**SUPPLIED INFORMATION**
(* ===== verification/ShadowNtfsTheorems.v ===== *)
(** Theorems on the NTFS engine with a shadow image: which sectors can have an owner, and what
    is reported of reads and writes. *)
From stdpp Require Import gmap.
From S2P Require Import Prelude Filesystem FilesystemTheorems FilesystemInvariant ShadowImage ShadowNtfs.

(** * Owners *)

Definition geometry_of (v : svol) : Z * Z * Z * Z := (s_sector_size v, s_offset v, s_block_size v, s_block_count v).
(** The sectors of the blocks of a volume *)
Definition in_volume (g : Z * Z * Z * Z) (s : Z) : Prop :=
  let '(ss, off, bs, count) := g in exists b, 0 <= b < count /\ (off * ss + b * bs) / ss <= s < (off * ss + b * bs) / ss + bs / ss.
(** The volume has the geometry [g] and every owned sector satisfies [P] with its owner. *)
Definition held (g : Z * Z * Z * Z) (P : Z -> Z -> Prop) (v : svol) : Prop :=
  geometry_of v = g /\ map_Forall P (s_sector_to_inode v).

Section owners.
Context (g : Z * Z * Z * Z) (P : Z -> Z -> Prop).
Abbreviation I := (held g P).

**WORK REQUIRED**
Extract all of the data shown above without alteration.

**OUTPUT FOR THIS TASK**
(* ===== verification/ShadowNtfsTheorems.v ===== *)
(** Theorems on the NTFS engine with a shadow image: which sectors can have an owner, and what
    is reported of reads and writes. *)
From stdpp Require Import gmap.
From S2P Require Import Prelude Filesystem FilesystemTheorems FilesystemInvariant ShadowImage ShadowNtfs.

(** * Owners *)

Definition geometry_of (v : svol) : Z * Z * Z * Z := (s_sector_size v, s_offset v, s_block_size v, s_block_count v).
(** The sectors of the blocks of a volume *)
Definition in_volume (g : Z * Z * Z * Z) (s : Z) : Prop :=
  let '(ss, off, bs, count) := g in exists b, 0 <= b < count /\ (off * ss + b * bs) / ss <= s < (off * ss + b * bs) / ss + bs / ss.
(** The volume has the geometry [g] and every owned sector satisfies [P] with its owner. *)
Definition held (g : Z * Z * Z * Z) (P : Z -> Z -> Prop) (v : svol) : Prop :=
  geometry_of v = g /\ map_Forall P (s_sector_to_inode v).

Section owners.
Context (g : Z * Z * Z * Z) (P : Z -> Z -> Prop).
Abbreviation I := (held g P).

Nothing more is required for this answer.